AVAILABLE DATA:
(* ===== verification/Compaction.v ===== *)
(** * Context compaction

    packages/agent/src/harness/compaction: token estimates, the choice of the
    cut point, the partition of a branch into summarized and retained messages
    ([prepareCompaction]) of compaction.ts, and the file-operation bookkeeping
    of utils.ts.

    Token estimates are integers; reported usage stays a double.  Entry indices
    are natural numbers inside the entry list (the callers pass 0 and its
    length), and an index of -1 is [None].  File sets hold strings: details
    written by this code list paths only.  [number_to_string] is the language's
    number formatting, used by [JSON.stringify]. *)

From stdpp Require Import base list gmap strings pretty sorting.
From Stdlib Require Import ZArith Lia.
From S2P Require Import Prelude SessionTypes Numbers SessionContext.
Open Scope Z_scope.

(** [parts.join(separator)] *)
Fixpoint join (separator : jstring) (parts : list jstring) : jstring :=
  match parts with
  | [] => []
  | [part] => part
  | part :: parts' => part ++ separator ++ join separator parts'
  end.

(** ** JSON.stringify *)

Definition hex_digit (d : Z) : Z := if d <? 10 then 48 + d else 87 + d.

Definition unicode_escape (u : Z) : jstring :=
  js "\u" ++ [hex_digit (u / 4096); hex_digit ((u / 256) mod 16); hex_digit ((u / 16) mod 16); hex_digit (u mod 16)].

Definition escape_unit (u : Z) : jstring :=
  if u =? 8 then js "\b" else if u =? 9 then js "\t" else if u =? 10 then js "\n"
  else if u =? 12 then js "\f" else if u =? 13 then js "\r"
  else if u =? 34 then [92; 34] else if u =? 92 then js "\\"
  else if u <? 32 then unicode_escape u else [u].

(** An unpaired surrogate is escaped. *)
Fixpoint escape_string (s : jstring) : jstring :=
  match s with
  | [] => []
  | u :: s' =>
      if (0xD800 <=? u) && (u <=? 0xDBFF) then
        match s' with
        | v :: s'' =>
            if (0xDC00 <=? v) && (v <=? 0xDFFF) then u :: v :: escape_string s''
            else unicode_escape u ++ escape_string s'
        | [] => unicode_escape u
        end
      else if (0xDC00 <=? u) && (u <=? 0xDFFF) then unicode_escape u ++ escape_string s'
      else escape_unit u ++ escape_string s'
  end.

Definition quote_string (s : jstring) : jstring := [34] ++ escape_string s ++ [34].

Section Compaction.
Context (number_to_string : number -> jstring).

Fixpoint json_stringify (j : json) : jstring :=
  match j with
  | JNull => js "null"
  | JBool b => if b then js "true" else js "false"
  | JNumber n => if is_finite n then number_to_string n else js "null"
  | JString s => quote_string s
  | JArray l => js "[" ++ join (js ",") (map json_stringify l) ++ js "]"
  | JObject l => js "{" ++ join (js ",") (map (fun p => quote_string p.1 ++ js ":" ++ json_stringify p.2) l) ++ js "}"
  end.

(** JSON values neither throw nor stringify to [undefined]. *)
Definition safeJsonStringify (value : json) : jstring := json_stringify value.

(** ** Token estimates *)

Record CompactionSettings := {
  set_enabled : bool;
  set_reserveTokens : Z;
  set_keepRecentTokens : Z;
  set_summaryMaxTokens : option Z }.

Definition DEFAULT_COMPACTION_SETTINGS : CompactionSettings :=
  {| set_enabled := true; set_reserveTokens := 16384; set_keepRecentTokens := 20000; set_summaryMaxTokens := None |}.

Definition combine_optional (a b : option number) : option number :=
  match a, b with
  | None, None => None
  | _, _ => Some (nadd (default nzero a) (default nzero b))
  end.

Definition combineUsage (first second : Usage) : Usage :=
  {| usage_input := nadd (usage_input first) (usage_input second);
     usage_output := nadd (usage_output first) (usage_output second);
     usage_cacheRead := nadd (usage_cacheRead first) (usage_cacheRead second);
     usage_cacheWrite := nadd (usage_cacheWrite first) (usage_cacheWrite second);
     usage_cacheWrite1h := combine_optional (usage_cacheWrite1h first) (usage_cacheWrite1h second);
     usage_reasoning := combine_optional (usage_reasoning first) (usage_reasoning second);
     usage_totalTokens := nadd (usage_totalTokens first) (usage_totalTokens second);
     usage_cost :=
       {| cost_input := nadd (cost_input (usage_cost first)) (cost_input (usage_cost second));
          cost_output := nadd (cost_output (usage_cost first)) (cost_output (usage_cost second));
          cost_cacheRead := nadd (cost_cacheRead (usage_cost first)) (cost_cacheRead (usage_cost second));
          cost_cacheWrite := nadd (cost_cacheWrite (usage_cost first)) (cost_cacheWrite (usage_cost second));
          cost_total := nadd (cost_total (usage_cost first)) (cost_total (usage_cost second)) |} |}.

Definition calculateContextTokens (usage : Usage) : number :=
  nor (usage_totalTokens usage)
      (nadd (nadd (nadd (usage_input usage) (usage_output usage)) (usage_cacheRead usage)) (usage_cacheWrite usage)).

Definition getAssistantUsage (msg : AgentMessage) : option Usage :=
  match msg with
  | AM_message (M_assistant a) =>
      if negb (bool_decide (asst_stopReason a = SR_aborted)) && negb (bool_decide (asst_stopReason a = SR_error)) &&
         ngtb (calculateContextTokens (asst_usage a)) nzero
      then Some (asst_usage a) else None
  | _ => None
  end.

(** The loop over the reversed entries. *)
Fixpoint last_entry_usage (rev_entries : list Entry) : option Usage :=
  match rev_entries with
  | [] => None
  | e :: rest =>
      match entry_payload e with
      | E_message m _ => match getAssistantUsage m with Some u => Some u | None => last_entry_usage rest end
      | _ => last_entry_usage rest
      end
  end.

Definition getLastAssistantUsage (entries : list Entry) : option Usage := last_entry_usage (reverse entries).

Record ContextUsageEstimate := {
  est_tokens : number;
  est_usageTokens : number;
  est_trailingTokens : Z;
  est_lastUsageIndex : option nat }.

Fixpoint last_usage_info (rev_messages : list AgentMessage) : option (Usage * nat) :=
  match rev_messages with
  | [] => None
  | m :: rest => match getAssistantUsage m with Some u => Some (u, length rest) | None => last_usage_info rest end
  end.

Definition getLastAssistantUsageInfo (messages : list AgentMessage) : option (Usage * nat) :=
  last_usage_info (reverse messages).

Definition ESTIMATED_IMAGE_CHARS : Z := 4800.

(** [CJK_CHAR_PATTERN], on code units. *)
Definition is_cjk (u : Z) : bool :=
  ((0x3000 <=? u) && (u <=? 0x9FFF)) || ((0xF900 <=? u) && (u <=? 0xFAFF)) || ((0xAC00 <=? u) && (u <=? 0xD7AF)).

(** [Math.ceil(cjkChars * 0.75 + otherChars / 4)]; the sum is exact. *)
Definition estimateTextTokens (text : jstring) : Z :=
  let cjkChars := Z.of_nat (length (List.filter is_cjk text)) in
  let otherChars := Z.of_nat (length text) - cjkChars in
  (3 * cjkChars + otherChars + 3) / 4.

Definition estimate_block (b : UserBlock) : Z :=
  match b with
  | UB_text t => match text_text t with [] => 0 | s => estimateTextTokens s end
  | UB_image _ => ESTIMATED_IMAGE_CHARS / 4
  end.

Definition estimate_blocks (l : list UserBlock) : Z := foldl (fun tokens b => tokens + estimate_block b) 0 l.

Definition estimateTextAndImageContentTokens (content : UserContent) : Z :=
  match content with UC_string s => estimateTextTokens s | UC_blocks l => estimate_blocks l end.

Definition estimate_assistant_block (b : AssistantBlock) : Z :=
  match b with
  | AB_text t => estimateTextTokens (text_text t)
  | AB_thinking t => estimateTextTokens (thinking_thinking t)
  | AB_toolCall c => estimateTextTokens (toolCall_name c ++ safeJsonStringify (JObject (toolCall_arguments c)))
  end.

Definition estimateTokens (message : AgentMessage) : Z :=
  match message with
  | AM_message (M_user m) => estimateTextAndImageContentTokens (user_content m)
  | AM_message (M_assistant a) => foldl (fun tokens b => tokens + estimate_assistant_block b) 0 (asst_content a)
  | AM_message (M_toolResult r) => estimate_blocks (tres_content r)
  | AM_message (M_system _) => 0
  | AM_custom m => estimateTextAndImageContentTokens (cmsg_content m)
  | AM_bashExecution m => estimateTextTokens (bash_command m ++ bash_output m)
  | AM_branchSummary m => estimateTextTokens (bsum_summary m)
  | AM_compactionSummary m => estimateTextTokens (csum_summary m)
  end.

WHAT THE TASK ASKS: Every line of the listing that holds the word "cjkChars" is to be found and copied.

REPLY:
(** [Math.ceil(cjkChars * 0.75 + otherChars / 4)]; the sum is exact. *)
  let cjkChars := Z.of_nat (length (List.filter is_cjk text)) in
  let otherChars := Z.of_nat (length text) - cjkChars in
  (3 * cjkChars + otherChars + 3) / 4.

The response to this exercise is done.